Work order: Return only the lines running from the first line of the listing through the one with "Section key_share.", unchanged.

####################

(* ===== verification/KeyShare.v ===== *)
(** How a client learns the onion keys of the nodes it connects to: [core/onion/src/key_share.rs],
    against the answer of the node in [core/onion/src/handler.rs] (Handshake.v). *)

From S2P Require Import Prelude Codec Streams Onion Relay Encrypted Paths Handshake.

Section key_share.
Context {D Peer : Type} `{AsyncIo D, Countable Peer, !TransmutationCircle PublicKey}.

(** ** The behaviour *)

Record KeyShare := { keys : gmap Peer PublicKey; new_keys : list (Peer * PublicKey) }.
Definition key_share_default : KeyShare := {| keys := ∅; new_keys := [] |}.
Implicit Types (b : KeyShare).

(** [Handler]: one per connection. *)
Record KsHandler := { connect : bool; ks_key : option PublicKey }.
Implicit Types (h : KsHandler).

(* handle_established_inbound_connection *)
Definition established_inbound : KsHandler := {| connect := false; ks_key := None |}.
(* handle_established_outbound_connection: the key is asked for unless it is known *)
Definition established_outbound (peer : Peer) b : KsHandler :=
  {| connect := negb (bool_decide (is_Some (keys b !! peer))); ks_key := None |}.

Definition ks_on_connection_handler_event (peer_id : Peer) (event : PublicKey) b : KeyShare :=
  {| keys := <[peer_id := event]> (keys b); new_keys := new_keys b ++ [(peer_id, event)] |}.

(* poll: Vec::pop, the newest first *)
Definition ks_poll b : option (Peer * PublicKey) * KeyShare :=
  match last (new_keys b) with
  | None => (None, b)
  | Some e => (Some e, {| keys := keys b; new_keys := removelast (new_keys b) |})
  end.

(** ** The handler *)

Inductive KsEvent := KsRequest | KsNotify (key : PublicKey).

Definition ks_handler_poll h : option KsEvent * KsHandler :=
  if connect h then (Some KsRequest, {| connect := false; ks_key := ks_key h |})
  else match ks_key h with
       | Some key => (Some (KsNotify key), {| connect := false; ks_key := None |})
       | None => (None, h)
       end.

(* on_connection_event: [Some] is a finished outbound upgrade *)
Definition ks_on_connection_event (ev : option PublicKey) h : KsHandler :=
  match ev with
  | Some key => {| connect := connect h; ks_key := Some key |}
  | None => h
  end.

(* Protocol::upgrade_outbound *)
Definition ks_upgrade_outbound (socket : D) : result PublicKey io_error * D :=
  match read_exact (T_SIZE PublicKey) socket with
  | (Err e, socket) => (Err e, socket)
  | (Ok key, socket) => (Ok (from_bytes key), socket)
  end.

(** ** Runs *)

(** What a connection goes through: polls of its handler ([None]) and finished substreams. *)
Fixpoint ks_handler_run (inputs : list (option (option PublicKey))) h : list KsEvent * KsHandler :=
  match inputs with
  | [] => ([], h)
  | None :: inputs =>
      let (ev, h) := ks_handler_poll h in
      let (out, h) := ks_handler_run inputs h in (option_list ev ++ out, h)
  | Some ev :: inputs => ks_handler_run inputs (ks_on_connection_event ev h)
  end.

(** Reports of the handlers, and polls ([None]) of the behaviour. *)
Fixpoint ks_run (inputs : list (option (Peer * PublicKey))) b : list (Peer * PublicKey) * KeyShare :=
  match inputs with
  | [] => ([], b)
  | None :: inputs =>
      let (ev, b) := ks_poll b in
      let (out, b) := ks_run inputs b in (option_list ev ++ out, b)
  | Some (peer, key) :: inputs => ks_run inputs (ks_on_connection_handler_event peer key b)
  end.

Definition reports (inputs : list (option (Peer * PublicKey))) : list (Peer * PublicKey) := omap id inputs.
Definition is_request (e : KsEvent) : bool := match e with KsRequest => true | _ => false end.

Lemma ks_poll_emits b :
  let (ev, b') := ks_poll b in option_list ev ++ new_keys b' ≡ₚ new_keys b ∧ keys b' = keys b.
Proof.
  unfold ks_poll. destruct (last (new_keys b)) as [e|] eqn:Hl; [|done].
  apply last_Some in Hl as [l Hl]. cbn [new_keys keys option_list app]. split; [|done].
  rewrite Hl, removelast_snoc. apply Permutation_cons_append.
Qed.

Lemma ks_run_emits inputs b :
  let (out, b') := ks_run inputs b in
  out ++ new_keys b' ≡ₚ new_keys b ++ reports inputs ∧
  keys b' = foldl (λ m e, <[e.1 := e.2]> m) (keys b) (reports inputs).
Proof.
  revert b. induction inputs as [|[[peer key]|] inputs IH]; intros b; cbn [ks_run].
  - by rewrite app_nil_r.
  - specialize (IH (ks_on_connection_handler_event peer key b)). destruct (ks_run inputs _) as [out b'].
    destruct IH as [Hp Hk]. split; [|exact Hk]. rewrite Hp. simpl. by rewrite <-(assoc_L (++)).
  - pose proof (ks_poll_emits b) as Hb. destruct (ks_poll b) as [ev b1]. destruct Hb as [Hb Hkb].
    specialize (IH b1). destruct (ks_run inputs b1) as [out b']. destruct IH as [Hp Hk].
    split; [|by rewrite Hk, Hkb]. by rewrite <-(assoc_L (++)), Hp, (assoc_L (++)), Hb.
Qed.

Lemma ks_handler_asks inputs h :
  let (out, h') := ks_handler_run inputs h in
  (length (List.filter is_request out) + (if connect h' then 1 else 0) = if connect h then 1 else 0)%nat.
Proof.
  revert h. induction inputs as [|[ev|] inputs IH]; intros h; cbn [ks_handler_run].
  - by destruct (connect h).
  - specialize (IH (ks_on_connection_event ev h)). destruct (ks_handler_run inputs _) as [out h'].
    by destruct ev.
  - unfold ks_handler_poll. destruct (connect h) eqn:Hc; [|destruct (ks_key h)].
    + specialize (IH {| connect := false; ks_key := ks_key h |}).
      destruct (ks_handler_run inputs _) as [out h']. cbn in *. lia.
    + specialize (IH {| connect := false; ks_key := None |}).
      destruct (ks_handler_run inputs _) as [out h']. cbn in *. lia.
    + specialize (IH h). destruct (ks_handler_run inputs h) as [out h']. cbn. by rewrite Hc in IH.
Qed.
End key_share.
Arguments KeyShare Peer {_ _}.

(** ** Properties *)

(** A client learns the key that a node has, once per connection. What a node answers on the
    key share protocol is read back as its public key; a handler asks at most once, and not at all
    when the key is known or the other side connected; whatever handlers report and however the
    behaviour is polled in between, every report is emitted exactly once, and the keys that are
    kept are the last ones reported. *)
Theorem key_share_learns {D KP SK Peer} `{Reliable D, KyberOk KP, X25519Ok SK, Aead, Countable Peer}
    `{!TransmutationCircle PublicKey, !TransmuteOk PublicKey, !TransmutationCircle Ciphertext, !Peers Peer}
    (PACKET_ASOC memory nonce : bytes) (node : Keypair KP SK) (path_id : PathId) (socket : D)
    (peer : Peer) (b : KeyShare Peer) (polls : list (option (option PublicKey)))
    (inputs : list (option (Peer * PublicKey))) :
  (∃ d', upgrade_inbound (Peer := Peer) PACKET_ASOC memory (Some node) KEY_SHARE_PROTOCOL path_id nonce socket =
      Done (Ok None, d') ∧
    io_received d' = io_received socket ++ into_bytes (public_key node) ∧
    ∀ rest, ∃ d'', ks_upgrade_outbound (open (into_bytes (public_key node) ++ rest) : D) =
      (Ok (public_key node), d'') ∧ io_content d'' = rest) ∧
  (length (List.filter is_request (fst (ks_handler_run polls (established_outbound peer b)))) ≤
     if bool_decide (is_Some (keys b !! peer)) then 0 else 1)%nat ∧
  List.filter is_request (fst (ks_handler_run polls established_inbound)) = [] ∧
  fst (ks_run inputs b) ++ new_keys (snd (ks_run inputs b)) ≡ₚ new_keys b ++ reports inputs ∧
  keys (snd (ks_run inputs b)) = foldl (λ m e, <[e.1 := e.2]> m) (keys b) (reports inputs).
Proof.
  split; [|split; [|split]].
  - destruct (write_all_ok (into_bytes (public_key node)) socket) as (d' & Hw & Hr & _).
    exists d'. unfold upgrade_inbound. cbn [unwrap obind]. rewrite Hw. split; [done|]. split; [done|].
    intros rest. unfold ks_upgrade_outbound. rewrite <-(public_key_length node).
    destruct (read_exact_content _ rest _ (open_content (into_bytes (public_key node) ++ rest)))
      as (d'' & -> & Hc & _). exists d''. rewrite (from_into _ (public_key_ok node)). done.
  - pose proof (ks_handler_asks polls (established_outbound peer b)) as Ha.
    destruct (ks_handler_run polls _) as [out h']. cbn [fst]. simpl in Ha.
    destruct (bool_decide _); simpl in Ha; lia.
  - pose proof (ks_handler_asks polls established_inbound) as Ha.
    destruct (ks_handler_run polls _) as [out h']. cbn [fst]. simpl in Ha. apply nil_length_inv. lia.
  - pose proof (ks_run_emits inputs b) as He. by destruct (ks_run inputs b).
Qed.

(** ** A client that hears from two nodes, one of them twice *)

Section demo.
#[local] Existing Instance demo_kyber.
#[local] Existing Instance demo_x25519.
#[local] Existing Instance demo_aead.
#[local] Existing Instance demo_public_bytes.
#[local] Existing Instance demo_cipher_bytes.
#[local] Existing Instance demo_peers.
#[local] Existing Instance demo_kyber_ok.
#[local] Existing Instance demo_x25519_ok.
#[local] Existing Instance demo_public_ok.

Definition demo_key (n : Z) : PublicKey := public_key (demo_kp n n).
Definition demo_inputs : list (option (Z * PublicKey)) :=
  [Some (1, demo_key 1); Some (2, demo_key 2); None; Some (1, demo_key 3); None; None].

(** The newest report is emitted first, so the key that was replaced is emitted last. *)
Lemma key_share_learns_witness : let _ := demo_io 100 in let _ := demo_reliable 100 in
  fst (ks_run demo_inputs key_share_default) = [(2, demo_key 2); (1, demo_key 3); (1, demo_key 1)] ∧
  ∃ d'', ks_upgrade_outbound (open (into_bytes (public_key (demo_kp 1 2)) ++ [9]) : Pipe) =
    (Ok (public_key (demo_kp 1 2)), d'') ∧ io_content d'' = [9].
Proof.
  intros Hio Hrel. split; [vm_compute; reflexivity|].
  destruct (key_share_learns (D := Pipe) (Peer := Z) [] [] [] (demo_kp 1 2) 0 {| p_content := []; p_received := [] |}
    1 key_share_default [None; None] demo_inputs) as [(d' & _ & _ & Hread) _]. exact (Hread [9]).
Defined.
End demo.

####################

Solution below:
(* ===== verification/KeyShare.v ===== *)
(** How a client learns the onion keys of the nodes it connects to: [core/onion/src/key_share.rs],
    against the answer of the node in [core/onion/src/handler.rs] (Handshake.v). *)

From S2P Require Import Prelude Codec Streams Onion Relay Encrypted Paths Handshake.

Section key_share.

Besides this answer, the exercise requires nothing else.